Accurate information concerning the ships ownership, whereabouts and activities in the late fifties and early sixties is difficult to find, but there have been suggestions that the ship had been chartered by companies linked to the C.I.A., and involved in covert operations during the Cuban missile crisis. Interestingly, the ship's captain at one time was said to be a Cuban ex-pat, one Julio C. Alonzo. By 1963, the ship had spent some time dry-docked in Galveston, before arriving in Biscayne, Miami.
After her use as an offshore radio station, there followed allegations of "secret" use in the Caribbean, under the name of Akuarius II. By 1974, the ship had been sold and converted to a Menhaden fishing vessel, and was named the Earl J. Conrad Junior. The ship was finally scrapped after 67 years of service, in 2011.
But back to 1966. At the start of that year she moved from
the Panama Canal Zone, back to Miami, where work began at the Dodge
Island facility of the Dade Drydock Coporation, located at Biscayne Bay, to transform the Olga Patricia into a floating radio station.
Here she was fitted out, surrounded by a security sceen that would have done credit to the F.B.I.

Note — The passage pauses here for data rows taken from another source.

(** ** Concrete runs *)

(** The test vector of the standard. *)
Example tkip_test_vector :
  let k := Z.of_nat <$> seq 0 16 in let ta := [0x10; 0x22; 0x33; 0x44; 0x55; 0x66] in
  phase1 k ta 0 = [0x3dd2; 0x016e; 0x76f4; 0x8697; 0xb2e8] /\
  tkip_mixing_phase2 k (phase1 k ta 0) 0 =
    [0x00; 0x20; 0x00; 0x33; 0xea; 0x8d; 0x2f; 0x60; 0xca; 0x6d; 0x13; 0x74; 0x23; 0x4a; 0x66; 0x0b].
Proof. split; reflexivity. Qed.

Definition demo_ta : list Z := [0x02; 0x22; 0x33; 0x44; 0x55; 0x66].
Definition demo_ctx (st : tkip_state) (v32 v16 : Z) (k : list Z) : tkip_ctx := Ctx v32 v16 (phase1 k demo_ta v32) v32 st.
Definition demo_sk : tkip_key :=
  let k := (Z.of_nat <$> seq 0 16) ++ repeat 0xa5 8 ++ repeat 0x5a 8 in
  TKey k 1 demo_ta (Ctx 0 6 (repeat 0 5) 0 TKIP_STATE_NOT_INIT) [] 0.
Definition demo_rk : tkip_key :=
  let k := (Z.of_nat <$> seq 0 16) ++ repeat 0x5a 8 ++ repeat 0xa5 8 in
  TKey k 1 (repeat 9 6) ctx0 (repeat (demo_ctx TKIP_STATE_PHASE1_DONE 0 6 k) 16) 0.
Definition demo_hdr : list Z := [0x88; 0x01; 0; 0] ++ repeat 0x11 6 ++ demo_ta ++ repeat 0x33 6 ++ [0x50; 0; 5; 0].
Definition demo_sent (n : nat) : list Z :=
  let '(_, s) := ieee80211_tx_h_michael_mic_add (Some demo_sk) (MicTx false false false false)
    (TxSkb None 16 16 (demo_hdr ++ repeat 7 n)) in
  let '(_, _, ds) := @ieee80211_crypto_tkip_encrypt Wep.toy_stream Wep.toy_crc32 true demo_sk [s] in concat ds.
Definition demo_flags : mic_rx_flags := MicRx false false false true false true.
Definition demo_input (skb : list Z) : rx_input := Rx 5 (Some demo_ta) false false true demo_flags skb.
(** IV32 = 1, key index 1, garbage behind. *)
Definition demo_forged : list Z := [0; 0x20; 9; 0x60; 1; 0; 0; 0] ++ repeat 0xee 12.

Lemma tkip_tx_cache_transparent_witness :
  let ops := [GetP1k 3; Send true (TxSkb None 16 16 (demo_hdr ++ [1; 2])); GetP1k 0; GetP2k (demo_sent 4)] in
  @run Wep.toy_stream Wep.toy_crc32 demo_sk ops = @run_uncached Wep.toy_stream Wep.toy_crc32 demo_sk ops /\
  (ieee80211_get_tkip_p2k demo_sk (demo_sent 4)).2 = p2k_direct demo_sk (demo_sent 4).
Proof. apply (@tkip_tx_cache_transparent Wep.toy_stream Wep.toy_crc32 demo_sk); intros Hn; by destruct Hn. Defined.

Visitors were told that the ship was being fitted out for oceanographic research, but one of the men working on the ship told a reporter that he was a DJ, and had a contract promising him £28 a week, with free food and board.

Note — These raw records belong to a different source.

(** A write behind the first [n] elements of the ring appends them. *)
Lemma rotate_ring_write (o n : nat) (es cells : list A) : (o < length cells)%nat ->
  (n + length es <= length cells)%nat ->
  take (n + length es) (rotate o (ring_write (ring_pos (length cells) o n) es cells)) =
    take n (rotate o cells) ++ es.
Proof.
  intros Ho Hn; set (p := ring_pos (length cells) o n).
  destruct (decide (length es = 0)%nat) as [E0|E0].
  { apply nil_length_inv in E0; subst es; rewrite Nat.add_0_r, app_nil_r; f_equal; f_equal.
    unfold ring_write; cbn [length Nat.min Nat.sub]; rewrite drop_nil, take_nil, Nat.add_0_r; cbn [app].
    by rewrite drop_0, take_drop. }
  assert (Hp : (p < length cells)%nat) by (unfold p, ring_pos; case_decide; lia).
  assert (Hl : length (ring_write p es cells) = length cells) by (apply length_ring_write; lia).
  apply list_eq; intros i; destruct (decide (i < n + length es)%nat) as [Hi|Hi].
  - rewrite lookup_take_lt, lookup_rotate, Hl by lia; set (j := ring_pos (length cells) o i).
    assert (Hj : (j < length cells)%nat) by (unfold j, ring_pos; case_decide; lia).
    rewrite lookup_ring_write by lia; cbn zeta; destruct (decide (i < n)%nat) as [Hin|Hin].
    + rewrite lookup_app_l, lookup_take_lt, lookup_rotate by (rewrite ?length_take, ?length_rotate; lia); fold j.
      assert (D1 : ~ (j < length es - Nat.min (length es) (length cells - p))%nat)
        by (unfold j, p, ring_pos in *; repeat case_decide; lia).
      assert (D2 : ~ (p <= j < p + Nat.min (length es) (length cells - p))%nat)
        by (unfold j, p, ring_pos in *; repeat case_decide; lia).
      by rewrite !decide_False.
    + rewrite lookup_app_r by (rewrite length_take, length_rotate; lia).
      rewrite length_take, length_rotate; replace (n `min` length cells)%nat with n by lia.
      case_decide as D1; [f_equal; unfold j, p, ring_pos in *; repeat case_decide; lia|].
      rewrite decide_True by (unfold j, p, ring_pos in *; repeat case_decide; lia).
      f_equal; unfold j, p, ring_pos in *; repeat case_decide; lia.
  - rewrite (proj2 (lookup_ge_None _ _)), (proj2 (lookup_ge_None _ _)); [done| |].
    + rewrite length_app, length_take, length_rotate; lia.
    + rewrite length_take, length_rotate; lia.
Qed.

The studios on board were fitted out with record players, Collins mixers, microphones, tape recorders, cartridge machines, and a curiously futuristic device called a Carousel, which could hold up to 24 tape cartridges, and play them at random, or sequentially.
The two studios were said to have cost in excess of £30,000 each.
|A press conference held in London, on 20th April 1966
revealed that two radio stations were to begin broadcasting from the
ship on 30th April, the ship however had yet to reach its anchorage.
Advertising was to be handled by Radio-Vision Broadcasts (International), part of the massive Pearl & Dean organisation. While Pearl & Dean dominated the cinema screen advertising market, it's newly formed subsidiary was to meet with little success in generating the much needed advertising revenue for the two stations.
Test transmissions were heard on 3rd May 1966, although it is thought that the ship was still en-route to the Essex coast when the first transmissions were made.
|Both the studios, and the 50 kiloWatt Continental Electronics AM transmitters were housed in two separate prefabricated units, which were lowered into the holds of the MV Olga Patricia. The station shared the studio facilities, and transmitters with a sister station, playing easy listening music.|
The ship became known as the "Laissez Faire"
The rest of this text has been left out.